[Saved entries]
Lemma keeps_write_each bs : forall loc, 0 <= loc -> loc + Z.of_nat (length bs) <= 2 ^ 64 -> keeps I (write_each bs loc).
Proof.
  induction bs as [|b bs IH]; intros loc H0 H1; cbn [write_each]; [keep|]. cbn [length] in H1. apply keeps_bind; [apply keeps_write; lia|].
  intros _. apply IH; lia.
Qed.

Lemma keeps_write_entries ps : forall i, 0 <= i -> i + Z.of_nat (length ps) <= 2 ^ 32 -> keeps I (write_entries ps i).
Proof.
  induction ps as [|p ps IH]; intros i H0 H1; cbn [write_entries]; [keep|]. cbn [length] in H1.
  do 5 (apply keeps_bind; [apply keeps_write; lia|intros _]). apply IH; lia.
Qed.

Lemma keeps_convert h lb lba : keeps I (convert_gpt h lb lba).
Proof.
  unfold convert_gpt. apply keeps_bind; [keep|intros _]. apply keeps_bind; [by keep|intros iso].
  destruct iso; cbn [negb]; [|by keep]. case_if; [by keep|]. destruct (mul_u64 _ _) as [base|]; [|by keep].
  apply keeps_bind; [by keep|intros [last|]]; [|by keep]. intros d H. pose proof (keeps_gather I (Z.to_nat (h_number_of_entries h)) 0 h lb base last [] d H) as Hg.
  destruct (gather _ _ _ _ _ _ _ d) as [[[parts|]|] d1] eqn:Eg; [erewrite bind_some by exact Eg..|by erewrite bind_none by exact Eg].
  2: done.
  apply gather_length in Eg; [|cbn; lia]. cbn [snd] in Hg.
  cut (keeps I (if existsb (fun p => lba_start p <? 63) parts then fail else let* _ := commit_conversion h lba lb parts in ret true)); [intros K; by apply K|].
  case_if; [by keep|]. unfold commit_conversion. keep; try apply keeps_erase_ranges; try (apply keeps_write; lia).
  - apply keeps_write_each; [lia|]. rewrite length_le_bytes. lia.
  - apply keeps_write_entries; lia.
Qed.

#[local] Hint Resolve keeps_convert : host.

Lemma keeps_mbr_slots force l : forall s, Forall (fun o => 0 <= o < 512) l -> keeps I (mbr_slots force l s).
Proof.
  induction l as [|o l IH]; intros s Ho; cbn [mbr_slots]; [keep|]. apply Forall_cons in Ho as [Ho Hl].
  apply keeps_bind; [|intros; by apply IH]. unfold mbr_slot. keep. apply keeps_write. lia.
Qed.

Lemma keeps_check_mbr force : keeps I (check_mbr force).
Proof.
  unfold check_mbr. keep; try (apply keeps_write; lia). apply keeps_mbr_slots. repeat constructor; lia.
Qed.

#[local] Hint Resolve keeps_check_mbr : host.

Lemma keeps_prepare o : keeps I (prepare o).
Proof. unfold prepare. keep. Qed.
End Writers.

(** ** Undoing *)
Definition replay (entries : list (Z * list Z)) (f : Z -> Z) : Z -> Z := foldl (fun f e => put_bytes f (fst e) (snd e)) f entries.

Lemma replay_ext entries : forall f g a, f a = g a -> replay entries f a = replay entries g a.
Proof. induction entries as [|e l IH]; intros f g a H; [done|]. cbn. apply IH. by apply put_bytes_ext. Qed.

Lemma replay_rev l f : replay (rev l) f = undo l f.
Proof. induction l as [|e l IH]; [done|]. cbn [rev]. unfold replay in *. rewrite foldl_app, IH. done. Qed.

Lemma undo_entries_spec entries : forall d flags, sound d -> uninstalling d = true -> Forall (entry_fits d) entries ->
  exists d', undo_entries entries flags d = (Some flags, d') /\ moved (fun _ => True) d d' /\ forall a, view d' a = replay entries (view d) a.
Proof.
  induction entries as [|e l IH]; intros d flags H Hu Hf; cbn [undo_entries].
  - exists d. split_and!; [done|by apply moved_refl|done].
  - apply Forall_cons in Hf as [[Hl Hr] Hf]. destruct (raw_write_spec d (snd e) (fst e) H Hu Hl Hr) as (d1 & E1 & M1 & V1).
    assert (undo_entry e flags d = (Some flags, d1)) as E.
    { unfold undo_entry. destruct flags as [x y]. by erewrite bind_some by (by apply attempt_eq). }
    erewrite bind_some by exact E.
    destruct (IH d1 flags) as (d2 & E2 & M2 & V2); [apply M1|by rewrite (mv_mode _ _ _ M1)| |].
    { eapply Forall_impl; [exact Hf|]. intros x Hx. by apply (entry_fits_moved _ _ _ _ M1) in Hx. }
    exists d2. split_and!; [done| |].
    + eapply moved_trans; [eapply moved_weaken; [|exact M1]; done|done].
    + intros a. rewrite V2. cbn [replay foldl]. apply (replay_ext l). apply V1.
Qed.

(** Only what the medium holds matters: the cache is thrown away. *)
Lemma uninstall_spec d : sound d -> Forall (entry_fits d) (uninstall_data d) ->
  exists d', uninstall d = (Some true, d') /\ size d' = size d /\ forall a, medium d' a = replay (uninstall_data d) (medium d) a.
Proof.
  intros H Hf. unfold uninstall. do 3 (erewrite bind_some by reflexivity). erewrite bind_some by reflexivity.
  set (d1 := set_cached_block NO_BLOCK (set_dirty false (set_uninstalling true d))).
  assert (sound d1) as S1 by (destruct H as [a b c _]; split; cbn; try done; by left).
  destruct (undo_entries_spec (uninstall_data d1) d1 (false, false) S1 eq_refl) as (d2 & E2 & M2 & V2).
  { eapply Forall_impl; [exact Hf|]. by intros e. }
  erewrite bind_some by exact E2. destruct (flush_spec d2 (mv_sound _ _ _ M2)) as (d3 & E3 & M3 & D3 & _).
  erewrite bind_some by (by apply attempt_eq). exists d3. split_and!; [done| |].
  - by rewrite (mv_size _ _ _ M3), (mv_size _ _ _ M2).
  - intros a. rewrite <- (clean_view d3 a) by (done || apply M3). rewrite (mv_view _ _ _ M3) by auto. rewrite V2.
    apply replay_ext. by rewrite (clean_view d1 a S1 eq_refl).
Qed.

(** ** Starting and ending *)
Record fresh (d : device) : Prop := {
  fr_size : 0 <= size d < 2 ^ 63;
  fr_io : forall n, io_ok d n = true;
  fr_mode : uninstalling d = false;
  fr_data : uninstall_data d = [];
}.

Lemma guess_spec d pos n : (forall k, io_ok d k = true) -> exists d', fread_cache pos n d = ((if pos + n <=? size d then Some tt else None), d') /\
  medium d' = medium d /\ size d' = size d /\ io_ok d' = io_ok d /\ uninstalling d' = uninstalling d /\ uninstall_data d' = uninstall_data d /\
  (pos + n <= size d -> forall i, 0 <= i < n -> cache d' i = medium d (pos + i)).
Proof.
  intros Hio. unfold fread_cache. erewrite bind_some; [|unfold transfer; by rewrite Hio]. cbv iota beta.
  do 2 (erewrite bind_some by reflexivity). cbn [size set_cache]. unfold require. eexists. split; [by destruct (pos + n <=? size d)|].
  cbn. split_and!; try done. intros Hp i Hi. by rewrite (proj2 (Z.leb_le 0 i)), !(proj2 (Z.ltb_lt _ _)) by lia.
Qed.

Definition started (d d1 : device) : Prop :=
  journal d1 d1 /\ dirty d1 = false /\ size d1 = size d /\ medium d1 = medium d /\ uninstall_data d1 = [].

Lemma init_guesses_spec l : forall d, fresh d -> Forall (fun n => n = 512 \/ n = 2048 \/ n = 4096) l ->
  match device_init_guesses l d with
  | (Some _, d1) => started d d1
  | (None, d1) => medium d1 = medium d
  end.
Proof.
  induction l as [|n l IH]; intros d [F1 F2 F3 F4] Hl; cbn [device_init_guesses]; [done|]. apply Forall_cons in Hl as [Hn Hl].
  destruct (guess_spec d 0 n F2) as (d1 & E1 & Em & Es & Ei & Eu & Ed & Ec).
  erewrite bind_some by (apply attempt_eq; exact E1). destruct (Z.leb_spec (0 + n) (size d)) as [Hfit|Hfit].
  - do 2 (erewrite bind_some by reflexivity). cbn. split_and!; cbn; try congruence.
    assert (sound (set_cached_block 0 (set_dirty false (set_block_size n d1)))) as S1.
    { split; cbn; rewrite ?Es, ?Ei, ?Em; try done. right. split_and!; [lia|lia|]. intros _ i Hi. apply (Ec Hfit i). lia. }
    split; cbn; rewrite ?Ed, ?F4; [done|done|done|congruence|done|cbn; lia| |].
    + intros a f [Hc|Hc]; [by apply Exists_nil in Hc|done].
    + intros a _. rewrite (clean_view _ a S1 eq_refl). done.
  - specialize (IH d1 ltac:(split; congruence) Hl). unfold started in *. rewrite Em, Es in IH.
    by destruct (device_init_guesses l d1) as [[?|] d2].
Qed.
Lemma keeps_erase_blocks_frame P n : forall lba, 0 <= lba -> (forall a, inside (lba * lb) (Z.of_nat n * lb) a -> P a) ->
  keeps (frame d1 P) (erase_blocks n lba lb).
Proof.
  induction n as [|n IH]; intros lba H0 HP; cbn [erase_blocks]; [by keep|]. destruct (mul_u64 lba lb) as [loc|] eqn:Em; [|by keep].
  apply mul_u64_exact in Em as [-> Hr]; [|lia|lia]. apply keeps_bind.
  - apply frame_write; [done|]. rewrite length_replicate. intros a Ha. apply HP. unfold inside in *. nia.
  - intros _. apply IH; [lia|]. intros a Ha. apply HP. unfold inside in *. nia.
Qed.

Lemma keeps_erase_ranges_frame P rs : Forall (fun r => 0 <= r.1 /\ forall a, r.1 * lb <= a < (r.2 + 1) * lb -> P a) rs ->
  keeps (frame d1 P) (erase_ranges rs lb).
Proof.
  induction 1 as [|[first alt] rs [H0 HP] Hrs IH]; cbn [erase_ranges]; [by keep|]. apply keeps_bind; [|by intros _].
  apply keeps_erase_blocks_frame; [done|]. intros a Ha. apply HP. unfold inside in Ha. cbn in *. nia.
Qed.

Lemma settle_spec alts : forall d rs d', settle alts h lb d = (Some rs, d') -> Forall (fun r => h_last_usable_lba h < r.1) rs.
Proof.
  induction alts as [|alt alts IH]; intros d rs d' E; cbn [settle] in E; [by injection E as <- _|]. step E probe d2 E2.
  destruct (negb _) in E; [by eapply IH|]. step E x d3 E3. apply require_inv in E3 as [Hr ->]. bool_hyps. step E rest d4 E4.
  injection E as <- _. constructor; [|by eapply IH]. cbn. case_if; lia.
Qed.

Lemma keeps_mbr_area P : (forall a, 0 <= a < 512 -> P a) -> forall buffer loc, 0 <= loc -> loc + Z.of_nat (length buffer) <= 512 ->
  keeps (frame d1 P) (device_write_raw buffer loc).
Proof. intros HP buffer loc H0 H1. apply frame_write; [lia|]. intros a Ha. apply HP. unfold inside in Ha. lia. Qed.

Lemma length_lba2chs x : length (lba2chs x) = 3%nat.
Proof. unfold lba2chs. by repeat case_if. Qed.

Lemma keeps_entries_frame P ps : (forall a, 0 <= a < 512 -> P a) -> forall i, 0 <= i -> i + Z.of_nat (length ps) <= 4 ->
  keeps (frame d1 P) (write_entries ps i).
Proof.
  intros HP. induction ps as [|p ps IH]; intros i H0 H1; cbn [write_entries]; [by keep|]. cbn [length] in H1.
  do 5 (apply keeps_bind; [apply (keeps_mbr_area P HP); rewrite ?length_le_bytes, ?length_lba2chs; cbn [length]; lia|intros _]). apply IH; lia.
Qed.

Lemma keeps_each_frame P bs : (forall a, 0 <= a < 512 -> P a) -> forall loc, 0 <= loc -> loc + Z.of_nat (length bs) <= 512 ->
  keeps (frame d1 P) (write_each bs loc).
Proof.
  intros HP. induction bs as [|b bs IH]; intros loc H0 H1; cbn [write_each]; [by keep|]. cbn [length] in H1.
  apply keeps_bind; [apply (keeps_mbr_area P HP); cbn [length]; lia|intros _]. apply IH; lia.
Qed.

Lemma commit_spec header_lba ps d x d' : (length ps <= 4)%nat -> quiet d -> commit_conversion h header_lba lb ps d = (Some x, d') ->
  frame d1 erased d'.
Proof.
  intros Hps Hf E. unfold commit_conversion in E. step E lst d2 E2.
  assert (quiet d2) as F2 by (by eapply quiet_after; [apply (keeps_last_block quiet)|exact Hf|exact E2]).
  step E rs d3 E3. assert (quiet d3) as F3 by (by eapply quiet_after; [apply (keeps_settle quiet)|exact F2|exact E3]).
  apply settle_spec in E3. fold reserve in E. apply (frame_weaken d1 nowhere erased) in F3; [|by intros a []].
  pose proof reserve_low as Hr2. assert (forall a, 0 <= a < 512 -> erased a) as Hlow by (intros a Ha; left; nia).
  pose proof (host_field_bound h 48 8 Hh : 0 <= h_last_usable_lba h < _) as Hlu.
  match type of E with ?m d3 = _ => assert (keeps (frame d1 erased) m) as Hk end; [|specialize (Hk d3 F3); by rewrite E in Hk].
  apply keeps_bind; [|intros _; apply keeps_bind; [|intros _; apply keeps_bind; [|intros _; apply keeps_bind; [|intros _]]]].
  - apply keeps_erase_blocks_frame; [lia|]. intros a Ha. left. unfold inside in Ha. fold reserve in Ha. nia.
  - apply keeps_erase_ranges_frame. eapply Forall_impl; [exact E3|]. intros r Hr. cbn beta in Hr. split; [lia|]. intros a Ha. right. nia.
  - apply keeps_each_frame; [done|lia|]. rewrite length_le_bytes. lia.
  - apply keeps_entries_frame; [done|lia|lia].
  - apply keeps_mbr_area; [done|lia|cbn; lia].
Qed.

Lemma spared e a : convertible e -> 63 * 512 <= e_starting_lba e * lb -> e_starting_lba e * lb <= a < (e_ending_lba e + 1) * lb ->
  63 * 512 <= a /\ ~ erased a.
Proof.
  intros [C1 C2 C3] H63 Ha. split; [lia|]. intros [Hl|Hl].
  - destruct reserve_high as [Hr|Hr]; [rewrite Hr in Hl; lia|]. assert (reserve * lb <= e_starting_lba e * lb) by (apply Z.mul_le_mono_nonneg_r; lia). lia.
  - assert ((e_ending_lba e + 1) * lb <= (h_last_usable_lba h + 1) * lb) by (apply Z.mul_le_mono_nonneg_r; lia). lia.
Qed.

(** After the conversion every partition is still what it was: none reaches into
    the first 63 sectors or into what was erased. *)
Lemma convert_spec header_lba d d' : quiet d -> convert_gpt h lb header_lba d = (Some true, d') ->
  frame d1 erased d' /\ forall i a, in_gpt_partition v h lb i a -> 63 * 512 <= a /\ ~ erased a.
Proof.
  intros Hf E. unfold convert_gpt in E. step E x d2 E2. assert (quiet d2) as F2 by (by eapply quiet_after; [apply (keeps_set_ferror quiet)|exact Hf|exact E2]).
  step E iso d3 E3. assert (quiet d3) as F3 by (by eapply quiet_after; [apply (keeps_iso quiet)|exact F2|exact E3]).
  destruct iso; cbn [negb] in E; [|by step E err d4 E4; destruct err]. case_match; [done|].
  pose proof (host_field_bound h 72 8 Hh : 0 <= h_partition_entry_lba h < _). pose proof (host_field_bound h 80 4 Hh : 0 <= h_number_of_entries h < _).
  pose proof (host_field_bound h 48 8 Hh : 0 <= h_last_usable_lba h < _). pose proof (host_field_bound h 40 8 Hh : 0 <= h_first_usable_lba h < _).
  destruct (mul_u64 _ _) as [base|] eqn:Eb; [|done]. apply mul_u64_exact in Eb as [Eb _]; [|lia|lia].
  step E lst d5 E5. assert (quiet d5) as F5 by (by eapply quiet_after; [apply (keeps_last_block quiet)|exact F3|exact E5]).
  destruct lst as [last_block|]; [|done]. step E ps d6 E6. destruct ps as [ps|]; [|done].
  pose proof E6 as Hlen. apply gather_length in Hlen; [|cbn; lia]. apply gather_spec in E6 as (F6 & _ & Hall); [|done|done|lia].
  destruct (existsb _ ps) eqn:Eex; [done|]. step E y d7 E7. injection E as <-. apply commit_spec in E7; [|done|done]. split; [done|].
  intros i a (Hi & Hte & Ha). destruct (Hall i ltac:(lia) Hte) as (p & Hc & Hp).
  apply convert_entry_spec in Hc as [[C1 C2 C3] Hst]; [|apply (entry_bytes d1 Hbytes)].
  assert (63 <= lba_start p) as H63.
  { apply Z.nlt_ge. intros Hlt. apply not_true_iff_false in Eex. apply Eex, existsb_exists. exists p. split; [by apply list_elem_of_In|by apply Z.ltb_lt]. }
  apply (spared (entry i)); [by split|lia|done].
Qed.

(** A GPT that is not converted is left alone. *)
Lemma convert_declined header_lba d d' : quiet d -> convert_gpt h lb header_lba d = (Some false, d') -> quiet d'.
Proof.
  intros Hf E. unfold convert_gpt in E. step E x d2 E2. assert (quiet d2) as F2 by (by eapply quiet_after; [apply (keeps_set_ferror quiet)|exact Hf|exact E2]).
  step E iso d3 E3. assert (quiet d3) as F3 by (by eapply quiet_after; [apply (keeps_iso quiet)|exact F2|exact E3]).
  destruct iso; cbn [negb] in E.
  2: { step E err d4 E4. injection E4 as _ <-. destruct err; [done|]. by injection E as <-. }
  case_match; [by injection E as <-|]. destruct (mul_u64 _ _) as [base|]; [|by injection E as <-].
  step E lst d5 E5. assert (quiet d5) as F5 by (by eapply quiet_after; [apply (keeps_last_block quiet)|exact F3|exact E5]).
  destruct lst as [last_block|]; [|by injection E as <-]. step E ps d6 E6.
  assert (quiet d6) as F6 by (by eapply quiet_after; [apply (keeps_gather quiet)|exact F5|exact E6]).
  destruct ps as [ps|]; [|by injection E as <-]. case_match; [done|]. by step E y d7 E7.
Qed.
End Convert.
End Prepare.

**Required work**
In the records above, locate the lines holding the word "with". Copy each of them.

**Output**
  match device_init_guesses l d with
  match type of E with ?m d3 = _ => assert (keeps (frame d1 erased) m) as Hk end; [|specialize (Hk d3 F3); by rewrite E in Hk].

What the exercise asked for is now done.